American astronomer (1818–1889)

Maria Mitchell (/məˈraɪə/ mə-RY-ə; August 1, 1818 – June 28, 1889) was an American astronomer, librarian, naturalist, and educator. In 1847, she discovered a comet named 1847 VI (modern designation C/1847 T1) that was later known as "Miss Mitchell's Comet" in her honor. She won a gold medal prize for her discovery, which was presented to her by King Christian VIII of Denmark in 1848. Mitchell was the first internationally known woman to work as both a professional astronomer and a professor of astronomy after accepting a position at Vassar College in 1865. She was also the first woman elected Fellow of the American Academy of Arts and Sciences and the American Association for the Advancement of Science.

Mitchell is the namesake of the Maria Mitchell Association, the Maria Mitchell Observatory, and the Maria Mitchell Aquarium.

==Early years (1818–1846)==
Maria Mitchell was born on August 1, 1818, on the island of Nantucket, Massachusetts, to Lydia Coleman Mitchell, a library worker, and William Mitchell, a schoolteacher and amateur astronomer. The third of ten children, Mitchell and her siblings were raised in the Quaker religion. William Mitchell educated all his children about nature and astronomy and her mother's employment at two libraries gave them access to a variety of knowledge. Mitchell reportedly showed an early interest and talent in astronomy and mathematics. Her father taught her to operate a number of astronomical instruments including chronometers, sextants, refracting telescopes, and Dolland telescopes. Mitchell often assisted her father in his work with local seamen and in his observations of the night sky.

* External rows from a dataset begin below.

Lemma normalize_settles (T provider : string) :
  includes OutputNormalizer.guidedMarker T = false ->
  Settled (OutputNormalizer.normalize T provider).
Proof.
  intros H0. rewrite normalize_eq.
  set (x1 := Regex.replaceAll (Regex.lit crlf) (fun _ => nl) T).
  assert (G1 : includes OutputNormalizer.guidedMarker x1 = false).
  { apply (replaceAll_avoids _ _ ruleCRLF); [exact follows_CRLF | | exact H0].
    apply disjoint_lit; [discriminate | reflexivity]. }
  set (x2 := trimLines x1).
  assert (G2 : includes OutputNormalizer.guidedMarker x2 = false)
    by (apply trimLines_avoids; [reflexivity | exact G1]).
  assert (T2 : trimmed x2 = true) by apply trimLines_trimmed.
  unfold OutputNormalizer.fixDoubleGreaterThan.
  set (x3 := Regex.replaceAll (Regex.lit "> >-") (fun _ => "> -") x2).
  assert (G3 : includes OutputNormalizer.guidedMarker x3 = false).
  { apply (replaceAll_avoids _ _ ruleDGT); [exact follows_DGT | | exact G2].
    apply disjoint_lit; [discriminate | reflexivity]. }
  assert (T3 : trimmed x3 = true).
  { apply (replaceAll_trimmed _ _ ruleDGT);
      [exact follows_DGT | exact keepsHead_DGT | exact keepsTrimmed_DGT | exact T2]. }
  assert (D3 : includes "> >-" x3 = false).
  { apply (Rw_DGT_clean x2). apply replaceAll_follows. exact follows_DGT. }
  rewrite (fixGuidedHintSpacing_without_guided x3 G3).
  rewrite (extractAndRelocate_without_guided x3 G3).
  rewrite normalizeAlertBlocks_eq.
  set (x4 := Regex.replaceAll regexA replaceA x3).
  pose proof (replaceAll_follows regexA replaceA ruleA x3 follows_A) as RA. fold x4 in RA.
  assert (G4 : includes OutputNormalizer.guidedMarker x4 = false).
  { apply (Rw_avoids ruleA _ (disjoint_A OutputNormalizer.guidedMarker eq_refl) _ _ RA ""). exact G3. }
  assert (T4 : trimmed x4 = true)
    by exact (Rw_trimmed ruleA keepsHead_A keepsTrimmed_A _ _ RA T3).
  assert (D4 : includes "> >-" x4 = false).
  { apply (Rw_avoids ruleA _ (disjoint_A "> >-" eq_refl) _ _ RA ""). exact D3. }
  assert (A4 : noRule ruleA x4 = true) by exact (Rw_A_clean _ _ RA).
  set (y := Regex.replaceAll regexB replaceB x4).
  pose proof (replaceAll_follows regexB replaceB ruleB x4 follows_B) as RB. fold y in RB.
  constructor.
  - apply (Rw_avoids ruleB _ (disjoint_B OutputNormalizer.guidedMarker eq_refl) _ _ RB ""). exact G4.
  - exact (Rw_trimmed ruleB keepsHead_B keepsTrimmed_B _ _ RB T4).
  - apply (Rw_avoids ruleB _ (disjoint_B "> >-" eq_refl) _ _ RB ""). exact D4.
  - exact (Rw_B_keeps_A _ _ RB A4).
  - exact (Rw_B_clean _ _ RB).
Qed.

Lemma normalize_settled (y provider : string) :
  Settled y -> OutputNormalizer.normalize y provider = y.
Proof.
  intros [G Tr D A B]. rewrite normalize_eq.
  rewrite (replaceAll_noMatch (Regex.lit crlf))
    by (apply noMatch_lit; apply trimmed_no_crlf; exact Tr).
  rewrite (trimLines_fixed y Tr).
  unfold OutputNormalizer.fixDoubleGreaterThan.
  rewrite (replaceAll_noMatch (Regex.lit "> >-")) by (apply noMatch_lit; exact D).
  rewrite (fixGuidedHintSpacing_without_guided y G).
  rewrite (extractAndRelocate_without_guided y G).
  rewrite normalizeAlertBlocks_eq.
  rewrite (replaceAll_noRule regexA replaceA ruleA y follows_A A).
  exact (replaceAll_noRule regexB replaceB ruleB y follows_B B).
Qed.

(** C6.  The code at the failing input.  A guided block with three
    blank blockquote lines before its first bullet keeps two of them in
    the result of [normalize], the very text that [fixGuidedHintSpacing]
    is documented to replace, and the next run takes one more away: the
    second run differs from the first, for the OpenAI and the Ollama
    entry points alike.  [normalizeGemini], whose own pass on guided
    blocks settles that text in one run, changes its own result on
    another text, where the overview pass makes the [> >-] that the
    next run of [normalize] replaces. *)
Theorem normalize_is_not_idempotent :
  OutputNormalizer.normalize tripleBlank "openai" =
    ":::ShowGuided(ShowGuided=Yes)" ++ nl ++ ">" ++ nl ++ ">" ++ nl ++ ">- a" ++ nl ++ ":::" /\
  includes (">" ++ nl ++ ">" ++ nl ++ ">-") (OutputNormalizer.normalize tripleBlank "openai")
    = true /\
  OutputNormalizer.normalize (OutputNormalizer.normalize tripleBlank "openai") "openai" =
    ":::ShowGuided(ShowGuided=Yes)" ++ nl ++ ">" ++ nl ++ ">- a" ++ nl ++ ":::" /\
  OutputNormalizer.normalizeOpenAI (OutputNormalizer.normalizeOpenAI tripleBlank)
    <> OutputNormalizer.normalizeOpenAI tripleBlank /\
  OutputNormalizer.normalizeOllama (OutputNormalizer.normalizeOllama tripleBlank)
    <> OutputNormalizer.normalizeOllama tripleBlank /\
  OutputNormalizer.normalizeGemini (OutputNormalizer.normalizeGemini tripleBlank)
    = OutputNormalizer.normalizeGemini tripleBlank /\
  OutputNormalizer.normalizeGemini (OutputNormalizer.normalizeGemini overviewLine)
    <> OutputNormalizer.normalizeGemini overviewLine.
Proof.
  split; [vm_compute; reflexivity|]. split; [vm_compute; reflexivity|].
  split; [vm_compute; reflexivity|].
  split; [vm_compute; discriminate|]. split; [vm_compute; discriminate|].
  split; [vm_compute; reflexivity | vm_compute; discriminate].
Qed.

(** For every text in which the start marker of a guided block,
    [:::ShowGuided(ShowGuided=Yes)], does not occur, and for every pair
    of provider hints, running [normalize] on the result of [normalize]
    returns that result unchanged.  [normalizeOpenAI] and
    [normalizeOllama] are [normalize]. *)
Theorem normalize_idempotent_without_guided (T provider again : string) :
  includes OutputNormalizer.guidedMarker T = false ->
  OutputNormalizer.normalize (OutputNormalizer.normalize T provider) again =
    OutputNormalizer.normalize T provider.
Proof.
  intros H. apply normalize_settled. apply normalize_settles. exact H.
Qed.

Lemma normalize_idempotent_without_guided_witness :
  includes OutputNormalizer.guidedMarker untidy = false /\
  OutputNormalizer.normalizeOpenAI (OutputNormalizer.normalizeOpenAI untidy) =
    OutputNormalizer.normalizeOpenAI untidy.
Proof.
  split; [reflexivity|].
  apply (normalize_idempotent_without_guided untidy "openai" "openai"). reflexivity.
Defined.

(* ===================================================================== *)
(** * More on the retry loop: every run, whatever the transport does *)
(* ===================================================================== *)

Lemma concat_cons (c : string) (l : list string) :
  String.concat "" (c :: l) = c ++ String.concat "" l.
Proof. destruct l; [symmetry; apply append_nil_r | reflexivity]. Qed.

Lemma concat_app (a b : list string) :
  String.concat "" (a ++ b)%list = String.concat "" a ++ String.concat "" b.
Proof.
  induction a as [|c a IH]; [reflexivity|].
  change ((c :: a) ++ b)%list with (c :: (a ++ b))%list.
  rewrite !concat_cons, IH, append_assoc. reflexivity.
Qed.

Lemma chunksOf_app a b : chunksOf (a ++ b)%list = (chunksOf a ++ chunksOf b)%list.
Proof. unfold chunksOf. apply flat_map_app. Qed.

(** ** What a [try] block does *)

(** The loop over a stream: no wait; the chunks handed to [onChunk] are
    not empty; and the text it ends with is the text it began with
    followed by these chunks. *)
Lemma forAwait_account {C : Type} (chunkText : C -> string) :
  forall stream f full evs f' r,
    forAwait chunkText true stream f full = (evs, f', r) ->
    Forall (fun ev => isWait ev = false) evs /\
    Forall (fun c => c <> "") (chunksOf evs) /\
    forall text, r = Fulfilled text -> text = full ++ String.concat "" (chunksOf evs).
Proof.
  induction stream as [|c fl rest IH|e fl]; intros f full evs f' r Heq; cbn in Heq.
  - injection Heq as <- <- <-. repeat split; try constructor.
    intros text Ht. injection Ht as <-. symmetry. apply append_nil_r.
  - destruct fl.
    + injection Heq as <- <- <-. repeat split; try (repeat constructor). discriminate.
    + destruct (forAwait chunkText true rest false _) as [[evs0 f0] r0] eqn:Hrec.
      injection Heq as <- <- <-.
      destruct (IH _ _ _ _ _ Hrec) as (Hw & Hc & Ht).
      destruct (String.eqb (chunkText c) "") eqn:Ee.
      * repeat split; [constructor; [reflexivity | exact Hw] | exact Hc | exact Ht].
      * apply String.eqb_neq in Ee. repeat split.
        -- repeat (constructor; [reflexivity|]). exact Hw.
        -- constructor; [exact Ee | exact Hc].
        -- intros text Hx. rewrite (Ht text Hx).
           cbn [app chunksOf flat_map]. fold (chunksOf evs0).
           rewrite concat_cons, append_assoc. reflexivity.
  - injection Heq as <- <- <-. repeat split; try constructor. discriminate.
Qed.

Lemma forAwait_silent {C : Type} (chunkText : C -> string) :
  forall stream f full evs f' r,
    forAwait chunkText false stream f full = (evs, f', r) ->
    Forall (fun ev => isWait ev = false) evs /\ chunksOf evs = [].
Proof.
  induction stream as [|c fl rest IH|e fl]; intros f full evs f' r Heq; cbn in Heq.
  - injection Heq as <- <- <-. split; [constructor | reflexivity].
  - destruct fl.
    + injection Heq as <- <- <-. split; [repeat constructor | reflexivity].
    + destruct (forAwait chunkText false rest false _) as [[evs0 f0] r0] eqn:Hrec.
      injection Heq as <- <- <-.
      destruct (IH _ _ _ _ _ Hrec) as (Hw & Hc).
      destruct (String.eqb (chunkText c) "");
        (split; [constructor; [reflexivity | exact Hw] | exact Hc]).
  - injection Heq as <- <- <-. split; [constructor | reflexivity].
Qed.

Lemma eachLine_account H : forall lines full evs full',
    OllamaService.eachLine H lines full = (evs, full') ->
    Forall (fun ev => isWait ev = false) evs /\
    Forall (fun c => c <> "") (chunksOf evs) /\
    full' = full ++ String.concat "" (chunksOf evs).
Proof.
  induction lines as [|line rest IH]; intros full evs full' Heq; cbn in Heq.
  - injection Heq as <- <-. repeat split; try constructor. symmetry. apply append_nil_r.
  - destruct (OllamaService.lineText H line) as [t|]; [|eapply IH; exact Heq].
    destruct (String.eqb t "") eqn:Ee; [eapply IH; exact Heq|].
    destruct (OllamaService.eachLine H rest (full ++ t)) as [evs0 full0] eqn:Hrec.
    injection Heq as <- <-. destruct (IH _ _ _ Hrec) as (Hw & Hc & Ht).
    apply String.eqb_neq in Ee. repeat split.
    + constructor; [reflexivity | exact Hw].
    + constructor; [exact Ee | exact Hc].
    + rewrite Ht. cbn [chunksOf flat_map app]. fold (chunksOf evs0).
      rewrite concat_cons, append_assoc. reflexivity.
Qed.

Lemma readLoop_account H : forall reads f full evs f' r,
    OllamaService.readLoop H reads f full = (evs, f', r) ->
    Forall (fun ev => isWait ev = false) evs /\
    Forall (fun c => c <> "") (chunksOf evs) /\
    forall text, r = Fulfilled text -> text = full ++ String.concat "" (chunksOf evs).
Proof.
  induction reads as [|chunk fl rest IH|e fl]; intros f full evs f' r Heq;
    cbn in Heq; destruct f;
    try (injection Heq as <- <- <-; repeat split; try (repeat constructor);
         try discriminate;
         intros text Ht; injection Ht as <-; symmetry; apply append_nil_r).
  destruct (OllamaService.eachLine H (OllamaService.nonBlankLines chunk) full)
    as [evs1 full1] eqn:Hlines.
  destruct (OllamaService.readLoop H rest fl full1) as [[evs2 f2] r2] eqn:Hrec.
  injection Heq as <- <- <-.
  destruct (eachLine_account _ _ _ _ _ Hlines) as (Hw1 & Hc1 & Ht1).
  destruct (IH _ _ _ _ _ Hrec) as (Hw2 & Hc2 & Ht2).
  repeat split.
  - constructor; [reflexivity|]. apply Forall_app. split; assumption.
  - cbn [chunksOf flat_map app]. fold (chunksOf (evs1 ++ evs2)).
    rewrite chunksOf_app. apply Forall_app. split; assumption.
  - intros text Hx. rewrite (Ht2 text Hx), Ht1.
    cbn [chunksOf flat_map app]. fold (chunksOf (evs1 ++ evs2)).
    rewrite chunksOf_app, concat_app, append_assoc. reflexivity.
Qed.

Additionally, Nantucket's importance as a whaling port meant that wives of sailors were left for months, sometimes years, to manage affairs at home while their husbands were at sea, thus fostering an atmosphere of relative independence and equality for the women of the island.

After attending Elizabeth Gardner small school as a young child, Mitchell enrolled in the North Grammar school, where her father was the first principal. When Maria Mitchell was 11 years old, her father founded his own school on Howard Street. There, she was a student and also a teaching assistant to her father. In 1831, at the age of 12, Mitchell aided her father in calculating the exact moment of a solar eclipse.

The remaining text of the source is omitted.